Jimmy Oligny (born April 30, 1993) is a Canadian professional ice hockey defenceman who is currently playing for and serving as the captain of the Manitoba Moose of the American Hockey League (AHL).

Playing career
Oligny was drafted seventh overall by the Prince Edward Island Rocket in the 2009 QMJHL Draft.

After his third season with the Prince Edward Island Rocket, Oligny was traded to the Rimouski Océanic in exchange for a first-round pick and a fourth-round pick in the 2014 QMJHL Draft. While playing for the Océanic, Oligny was nominated for the Kevin-Lowe Trophy as the league's best defensive defenseman.
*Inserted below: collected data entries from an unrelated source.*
(* ===== verification/Handoff.v ===== *)
(** * internal/supervisor: handing a running VM from one supervisor to the next

    The hand-off payload and its transport (handoff/payload.go, transport.go), the outgoing side (handoff_verb.go and
    the handlers of ipc.go), the incoming side (adopt.go up to the confirmation), the crash path (reacquire.go,
    ca_outcome.go, spawn_linux.go), the checks other processes make (orphan.go, the agent health probe of ipc.go) and
    the command that drives it all (cli/cmd_supervisor_upgrade.go).

    What the peer sends, what the socket and the kernel answer and which calls fail are arguments; a JSON message is
    what it decodes to.  The processes run beside each other in HandoffRace. *)

From stdpp Require Import prelude gmap strings list relations.
From Stdlib Require Import ZArith Ascii Lia.
From S2P Require Import Prelude GoStrings GoIO Domain Sandbox Store Recovery Reap Netns.

#[local] Arguments AdoptNetnsRuntime : simpl never.

(** ** The payload *)

Definition Version1 : Z := 1.
Definition CurrentVersion : Z := Version1.

Record VirtiofsHandle := mkVirtiofs { vf_PID : Z; vf_SocketPath : string; vf_SharedDir : string; vf_ReadOnly : bool }.

Record CAMaterial := mkCA { ca_CertPEM : string; ca_KeyPEM : string }.

Record GovernorConfig := mkGovernorConfig { gc_VCPUCount : Z; gc_MemoryMB : Z }.

(** [pl_Present] is [Perimeter.Present]. *)
Record Payload := mkPayload {
  pl_Version : Z;
  pl_Present : bool;
  pl_Virtiofs : list VirtiofsHandle;
  pl_CA : CAMaterial;
  pl_Credentials : gmap string string;
  pl_Governor : GovernorConfig;
}.

(** [Some]: the reason for refusing. *)
Definition Validate (hasMITMProxy : bool) (p : Payload) : option string :=
  if hasMITMProxy && (String.eqb (ca_CertPEM (pl_CA p)) "" || String.eqb (ca_KeyPEM (pl_CA p)) "") then
    Some "handoff payload incomplete: CA.CertPEM and CA.KeyPEM must be populated for a sandbox with an MITM proxy"%string
  else None.

Record Ack := mkAck { ack_OK : bool; ack_Reason : string; ack_SupportedVersion : Z }.

(** ** The transport *)

Inductive transport_error :=
| TePresentWithoutFD | TeFDWithoutPresent | TeSend | TeReceiveAck | TeUnmarshalAck
| TeReceive | TeUnmarshal | TeControlMessage | TeTooManyFDs | TeDeclaredButNone | TeUndeclaredFD.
After playing one season with the Rimouski Océanic for the 2013–14 season, Oligny turned professional by signing with the Milwaukee Admirals of the American Hockey League (AHL).

Oligny was named the Admirals Man Of The Year at the conclusion of the 2015–16 season. The following season, Oligny re-signed a two-year American Hockey League contract with the Milwaukee Admirals.

As a free agent in 2018, Oligny signed his first NHL contract, agreeing to terms with the Vegas Golden Knights on a one-year, entry-level deal and joined their AHL affiliate team, the Chicago Wolves, to begin the 2018–19 season. Oligny was placed on the third defensive pairing for the Wolves, posting 1 assist in 16 games before he was dealt by the Golden Knights to the Winnipeg Jets in exchange for future considerations on January 3, 2019. He was immediately reassigned to AHL affiliate, the Manitoba Moose.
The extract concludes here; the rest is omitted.